-
1. Re: AVRO files produced by CDC Publisher unreadable
user126898 Oct 13, 2020 2:18 PM (in response to Jim Kolberg)couple of things to check or validate.
in the cdcPublisherAvro.cfg
Formatter.formatterType
The type of data serialization formatter to use for messages. The only valid value is
AvroFormatter.avroWrapperSchemaFormat: I see you have this set. This wraps the message the wrapper schema like below.

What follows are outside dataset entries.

(* ===== verification/CmdStreamSpec.v ===== *)
(** * What the stream commands keep true

    A stream is well formed when its entries are in strictly increasing order
    of id and none is above the last id, the names of its groups are distinct,
    and in every group the pending list is strictly increasing, the consumers
    have distinct names and every pending entry belongs to one of them.  [sstep]
    lists what the commands do to a stream, and the handlers are shown to do
    nothing else. *)

From S2P Require Import Prelude GoLib GoStrings Resp Codec StreamDs Kv Cmd CmdString CmdList CmdStream CmdStreamGroup.
Open Scope Z_scope.
Open Scope gedis_scope.

Module streamspec.
Import datastruct stream streamcmd streamgroup.

Implicit Types (s : Stream) (g : StreamGroup) (id : StreamID) (p : StreamPEL).

(** ** The handlers over any store *)

Section sim.
Context {S : Type} `{KVLaws S} `{Clock} `{GoUnicode}.

Lemma sim_readStream (key : bytes) : sim (S := S) (readStream key) (readStream key).
Proof. unfold readStream. solve_sim. Qed.
Lemma sim_writeStream (key : bytes) s (e : Z) : sim (S := S) (writeStream key s e) (writeStream key s e).
Proof. unfold writeStream. solve_sim. Qed.
Lemma sim_now_ms : sim (S := S) now_ms now_ms.
Proof. unfold now_ms. solve_sim. Qed.
Hint Resolve sim_readStream sim_writeStream sim_now_ms : sim.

You may want to double check you are parsing the data based on the schema format."To process the data in the messages based on this schema format, the consumer application must parse the messages to get the sourcemapname_tablename
and then find the Avro flat, nested, or generic schema that matches that name value by using their own methods."{ "type" : "record","name" : "InfaAvroWrapperSchema","fields" : [{"name" : "INFA_SEQUENCE","type" : [ "null", "string" ], "default" : null},{"name" : "INFA_TABLE_NAME", "type" : [ "null", "string" ],"default" : null},{"name" : "INFA_OP_TYPE","type" : [ "null", "string" ],"default" : null},{"name" : "ChildSchema","type" : [ "null", "string" ],"default" : null}]} -
2. Re: AVRO files produced by CDC Publisher unreadable
Jim Kolberg Nov 2, 2020 2:18 PM (in response to user126898)Getting back to this issue after a while on other tasks, but thanks for the tip.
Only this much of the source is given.